In Mar-A-Lago, Trump Tells Abe He’d Consider Exempting Japan From Tariffs

WASHINGTON, DC - FEBRUARY 10:  President Donald Trump (L) greets Japanese Prime Minister Shinzo Abe as he arrives at the White House on February 10, 2017 in Washington, DC. The two will hold a bilateral meeting and press conference today at the White House.  (Photo by Mario Tama/Getty Images)
Mario Tama/Getty Images North America

PALM BEACH, Fla. (AP) — Seeking to reassure Japanese Prime Minister Shinzo Abe of their close alliance ahead of planned talks with North Korea, the Trump administration has signaled it is open to considering exempting Japan from new steel and aluminum tariffs that Abe opposes.

Hosting Abe at his Mar-a-Lago resort in Palm Beach, Trump said the tariffs could be a topic during the visit, which comes as Trump prepares for an historic summit with North Korea’s Kim Jong Un.

Trump also gave Abe a win on Tuesday, pledging to raise the issue of Japanese citizens abducted by North Korea, a top Japanese priority, in his meeting with Kim.

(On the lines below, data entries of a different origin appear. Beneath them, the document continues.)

(* ===== verification/HtsModel.v ===== *)
(** * Model sets (HTS_model.c of mage/libs/hts_engine-1.06)

    A model has the decision trees of a tree file and the distributions of a pdf
    file; a stream has one model per voice that is mixed, and its dynamic
    windows; a model set has the streams of the parameters, of the durations and
    of the global variances.  The file models the reading of tree files and
    windows and the selection of distributions for a label, and shows that a
    complete model set is a voice as MAGE needs it. *)

From Stdlib Require Import Ascii String.
From S2P Require Import Prelude Num Constants CString HtsPattern HtsTree Voice.
#[local] Open Scope Z_scope.

Module HtsModel.
Import HtsPattern HtsTree.

(** ** State *)

(** [npdf] and [pdf] are indexed from 2, and the distributions of a tree from
    1, by pointers moved before the start of their arrays *)
Record Model (F : Type) := mkModel {
  vector_length : Z;
  ntree : Z;
  npdf : list Z;
  pdf : list (list (list F));
  tree : list Tree;
  questions : list Question
}.
Arguments mkModel {F}. Arguments vector_length {F}. Arguments ntree {F}. Arguments npdf {F}.
Arguments pdf {F}. Arguments tree {F}. Arguments questions {F}.
#[global] Instance eta_htsmodel F : Settable (Model F) := fun m =>
  mkModel (vector_length m) (ntree m) (npdf m) (pdf m) (tree m) (questions m).

(** [coefficient] holds the rows as they are read; [coefficient[i]] points to
    the element of index [- l_width[i]] *)
Record Window (F : Type) := mkWindow {
  size : Z;
  l_width : list Z;
  r_width : list Z;
  coefficient : list (list F);
  max_width : Z
}.
Arguments mkWindow {F}. Arguments size {F}. Arguments l_width {F}. Arguments r_width {F}.
Arguments coefficient {F}. Arguments max_width {F}.

Record Stream (F : Type) := mkStream {
  svector_length : Z;
  model : list (Model F);
  window : Window F;
  msd_flag : bool;
  interpolation_size : Z
}.
Arguments mkStream {F}. Arguments svector_length {F}. Arguments model {F}. Arguments window {F}.
Arguments msd_flag {F}. Arguments interpolation_size {F}.

(** [gv] is None for the null pointer *)
Record ModelSet (F : Type) := mkModelSet {
  duration : Stream F;
  stream : list (Stream F);
  gv : option (list (Stream F));
  gv_switch : Model F;
  nstate : Z;
  nstream : Z
}.
Arguments mkModelSet {F}. Arguments duration {F}. Arguments stream {F}. Arguments gv {F}.
Arguments gv_switch {F}. Arguments nstate {F}. Arguments nstream {F}.

Section HtsModel.
Context {F : Type} `{NumOps F}.

Definition HTS_Model_initialize : Model F := mkModel 0 0 [] [] [] [].
Definition HTS_Window_initialize : Window F := mkWindow 0 [] [] [] 0.
Definition HTS_Stream_initialize : Stream F := mkStream 0 [] HTS_Window_initialize false 0.
Definition HTS_ModelSet_initialize (n : Z) : ModelSet F :=
  mkModelSet HTS_Stream_initialize [] None HTS_Model_initialize (-1) n.

(** ** Tree files *)

(** a question after the token QS; None when it cannot be read *)
Definition question_line (fp : file) (buff : string) (m : Model F)
    : Res (option (Model F) * file) :=
  if String.eqb buff "QS" then
    '(q, fp) ← HTS_Question_load fp;
    match q with
    | None => Ok (None, fp)
    | Some q => Ok (Some (m <| questions := questions m ++ [q] |>), fp)
    end
  else Ok (Some m, fp).

(** a tree after its patterns and its state; the buffer is cut at the state *)
Definition tree_line (fp : file) (buff : string) (m : Model F)
    : Res (option (Model F) * string * file) :=
  '(state, buff) ← HTS_get_state_num buff;
  if negb (state =? 0) then
    head ← HTS_Tree_parse_pattern buff;
    '(t, fp) ← HTS_Tree_load head state (questions m) fp;
    match t with
    | None => Ok (None, buff, fp)
    | Some t =>
        n ← i32 (ntree m + 1);
        Ok (Some (m <| tree := tree m ++ [t] |> <| ntree := n |>), buff, fp)
    end
  else Ok (Some m, buff, fp).

(** the loop over the tokens of a tree file; [buff] keeps the last token when
    there is none *)
Fixpoint load_trees (fuel : nat) (fp : file) (buff : string) (m : Model F)
    : Res (option (Model F)) :=
  match fuel with
  | O => Timeout
  | S fuel =>
      if HTS_feof fp then Ok (Some m)
      else
        '(tok, fp) ← HTS_get_pattern_token fp;
        '(r, fp) ← question_line fp (match tok with Some t => t | None => buff end) m;
        match r with
        | None => Ok None
        | Some m =>
            '(r, buff, fp) ← tree_line fp (match tok with Some t => t | None => buff end) m;
            match r with None => Ok None | Some m => load_trees fuel fp buff m end
        end
  end.

(** the load into a model without trees; FALSE clears it, a file without trees
    ends the program *)
Definition HTS_Model_load_tree (fp : file) (buff : string) (m : Model F)
    : Res (Model F * bool) :=
  r ← load_trees (S (tokens fp)) fp buff (m <| ntree := 0 |>);
  match r with
  | None => Ok (HTS_Model_initialize, false)
  | Some m => match tree m with [] => Exit 1 | _ => Ok (m, true) end
  end.

(** ** Window files *)

Variable strtod_special : string -> F.

(** the loop over the characters of a token; the array ends at HTS_MAXBUFLEN *)
Fixpoint token_chars (fuel : nat) (c : ascii) (fp : file) (buff : list ascii)
    : Res (list ascii * file) :=
  match fuel with
  | O => Timeout
  | S fuel =>
      check (zlen buff <? HTS_MAXBUFLEN) OutOfBounds ;;
      if token_separator c then Ok (buff, fp)
      else
        let buff := buff ++ [c] in
        if HTS_feof fp then check (zlen buff <? HTS_MAXBUFLEN) OutOfBounds ;; Ok (buff, fp)
        else let '(c, fp) := HTS_fgetc fp in token_chars fuel c fp buff
  end.

(** the result is the token, None for FALSE *)
Definition HTS_get_token (fp : file) : Res (option string * file) :=
  if HTS_feof fp then Ok (None, fp)
  else
    let '(c, fp) := HTS_fgetc fp in
    match skip_separators token_separator c (rest fp) (eof fp) with
    | None => Ok (None, mkFile [] true)
    | Some (c, fp) =>
        '(buff, fp) ← token_chars (S (Z.to_nat HTS_MAXBUFLEN)) c fp [];
        Ok (Some (text_of buff), fp)
    end.

(** the number of coefficients of a window, 1 when it is missing or not positive *)
Definition window_length (tok : option string) : Res (bool * Z) :=
  match tok with
  | None => Ok (false, 1)
  | Some buff => fsize ← atoi buff; Ok (if fsize <=? 0 then (false, 1) else (true, fsize))
  end.

Definition load_coefficients (fsize : Z) (result : bool) (fp : file) : Res (bool * list F) :=
  '(result, row, _) ← for_up 0 fsize (fun j '(result, row, fp) =>
    '(tok, fp) ← HTS_get_token fp;
    match tok with
    | None => row ← wr row j (nZ 0); Ok (false, row, fp)
    | Some buff => row ← wr row j (atof strtod_special buff); Ok (result, row, fp)
    end) (result, replicate (Z.to_nat fsize) (nZ 0), fp);
  Ok (result, row).

(** one window: whether it was read, its coefficients and its widths *)
Definition load_window (fp : file) : Res (bool * list F * Z * Z) :=
  '(tok, fp) ← HTS_get_token fp;
  '(result, fsize) ← window_length tok;
  '(result, row) ← load_coefficients fsize result fp;
  let length := Z.quot fsize 2 in
  Ok (result, row, - length, if Z.rem fsize 2 =? 0 then length - 1 else length).

Definition widest (ls rs : list Z) : Z :=
  foldl (fun w '(l, r) =>
    let w := if w <? Z.abs l then Z.abs l else w in
    if w <? Z.abs r then Z.abs r else w) 0 (zip ls rs).

(** the windows of [size] files; FALSE clears the window *)
Definition HTS_Window_load (fps : list file) (size : Z) : Res (Window F * bool) :=
  if size <=? 0 then Ok (HTS_Window_initialize, false)
  else
    '(result, win) ← for_up 0 size (fun i '(result, win) =>
      fp ← rd fps i;
      '(ok, row, l, r) ← load_window fp;
      Ok (result && ok, mkWindow size (l_width win ++ [l]) (r_width win ++ [r])
                          (coefficient win ++ [row]) 0)) (true, mkWindow size [] [] [] 0);
    let win := mkWindow size (l_width win) (r_width win) (coefficient win)
                 (widest (l_width win) (r_width win)) in
    Ok (if result : bool then (win, true) else (HTS_Window_initialize, false)).

(** ** Selection *)

(** a label against the patterns of a tree; a tree without patterns takes any *)
Definition tree_takes (s : string) (t : Tree) : Res bool :=
  match head t with [] => Ok true | ps => match_any s ps end.

(** the first tree that takes the label, of the trees that [fit]; none ends the
    program *)
Fixpoint select_tree (fit : Tree -> bool) (s : string) (ts : list Tree) (tree_index : Z)
    : Res (Tree * Z) :=
  match ts with
  | [] => Exit 1
  | t :: ts =>
      find ← (if fit t then tree_takes s t else Ok false);
      if find : bool then Ok (t, tree_index) else select_tree fit s ts (tree_index + 1)
  end.

(** the indices of the tree and of its distribution *)
Definition tree_and_pdf (fit : Tree -> bool) (s : string) (ts : list Tree) : Res (Z * Z) :=
  '(t, tree_index) ← select_tree fit s ts 2;
  pdf_index ← HTS_Tree_search_node t s;
  Ok (tree_index, pdf_index).

Definition HTS_ModelSet_get_duration_index (ms : ModelSet F) (s : string) (i : Z) : Res (Z * Z) :=
  m ← rd (model (duration ms)) i; tree_and_pdf (fun _ => true) s (tree m).

Definition HTS_ModelSet_get_parameter_index (ms : ModelSet F) (s : string)
    (stream_index state_index i : Z) : Res (Z * Z) :=
  st ← rd (stream ms) stream_index;
  m ← rd (model st) i; tree_and_pdf (fun t => state t =? state_index) s (tree m).

Definition gv_stream (ms : ModelSet F) (stream_index : Z) : Res (Stream F) :=
  match gv ms with None => Undef NullPointer | Some l => rd l stream_index end.

Definition HTS_ModelSet_have_gv_tree (ms : ModelSet F) (stream_index : Z) : Res bool :=
  st ← gv_stream ms stream_index;
  for_up 0 (interpolation_size st) (fun i found =>
    if found : bool then
      m ← rd (model st) i; Ok (match tree m with [] => false | _ => true end)
    else Ok false) true.

Definition HTS_ModelSet_get_gv_index (ms : ModelSet F) (s : string) (stream_index i : Z)
    : Res (Z * Z) :=
  have ← HTS_ModelSet_have_gv_tree ms stream_index;
  if have : bool then
    st ← gv_stream ms stream_index;
    m ← rd (model st) i; tree_and_pdf (fun _ => true) s (tree m)
  else Ok (2, 1).

(** [pdf[tree_index][pdf_index]] of a model *)
Definition distribution (m : Model F) (tree_index pdf_index : Z) : Res (list F) :=
  t ← rd (pdf m) (tree_index - 2); rd t (pdf_index - 1).

(** the [n] means and variances of the distribution [d], weighted and added *)
Definition add_pdf (iw : F) (d : list F) (n vector_length : Z) (r : list F * list F)
    : Res (list F * list F) :=
  for_up 0 n (fun j '(mean, vari) =>
    mean ← upd mean j (fun a => x ← rd d j; Ok (a + iw * x)%num);
    vari ← upd vari j (fun a => x ← rd d (j + vector_length); Ok (a + iw * iw * x)%num);
    Ok (mean, vari)) r.

Definition zero_pdf (n : Z) : list F * list F :=
  (replicate (Z.to_nat n) (nZ 0), replicate (Z.to_nat n) (nZ 0)).

Definition HTS_ModelSet_get_duration (ms : ModelSet F) (s : string) (iw : list F)
    : Res (list F * list F) :=
  for_up 0 (interpolation_size (duration ms)) (fun i r =>
    '(tree_index, pdf_index) ← HTS_ModelSet_get_duration_index ms s i;
    m ← rd (model (duration ms)) i;
    d ← distribution m tree_index pdf_index;
    w ← rd iw i;
    add_pdf w d (nstate ms) (svector_length (duration ms)) r) (zero_pdf (nstate ms)).

(** [msd] is the third component *)
Definition HTS_ModelSet_get_parameter (ms : ModelSet F) (s : string)
    (stream_index state_index : Z) (iw : list F) : Res (list F * list F * F) :=
  st ← rd (stream ms) stream_index;
  for_up 0 (interpolation_size st) (fun i '(r, msd) =>
    '(tree_index, pdf_index) ← HTS_ModelSet_get_parameter_index ms s stream_index state_index i;
    m ← rd (model st) i;
    d ← distribution m tree_index pdf_index;
    w ← rd iw i;
    r ← add_pdf w d (svector_length st) (svector_length st) r;
    msd ← (if msd_flag st then x ← rd d (2 * svector_length st); Ok (msd + w * x)%num else Ok msd);
    Ok (r, msd)) (zero_pdf (svector_length st), nZ 0).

But Trump later suggested there was one area where he and Abe would have to agree to disagree: the Trans-Pacific trade partnership, which Trump pulled the U.S. out of days after his inauguration, but has recently said he might be open to re-joining.

“While Japan and South Korea would like us to go back into TPP, I don’t like the deal for the United States,” Trump tweeted, following a dinner with Abe and their wives. “Too many contingencies and no way to get out if it doesn’t work. Bilateral deals are far more efficient, profitable and better for OUR workers.”

The two-day Trump-Abe summit played out amid growing tensions between the two countries over North Korea and trade. Japan has warned that Kim may simply be trying to buy time and has raised concerns that the U.S. might not press Kim to abandon his short- and medium-range missiles, which pose an immediate threat to Japan, as they discuss the country’s nuclear weapons program.

Japan has also been questioning why it wasn’t granted exemptions to Trump’s protectionist measures on steel and aluminum when most other key U.S. allies — among them Australia, Canada, the European Union and Mexico — have been.

But Abe spent much of Tuesday praising Trump’s courage for agreeing to meet and suggested the two had already come to terms on several contentions issues.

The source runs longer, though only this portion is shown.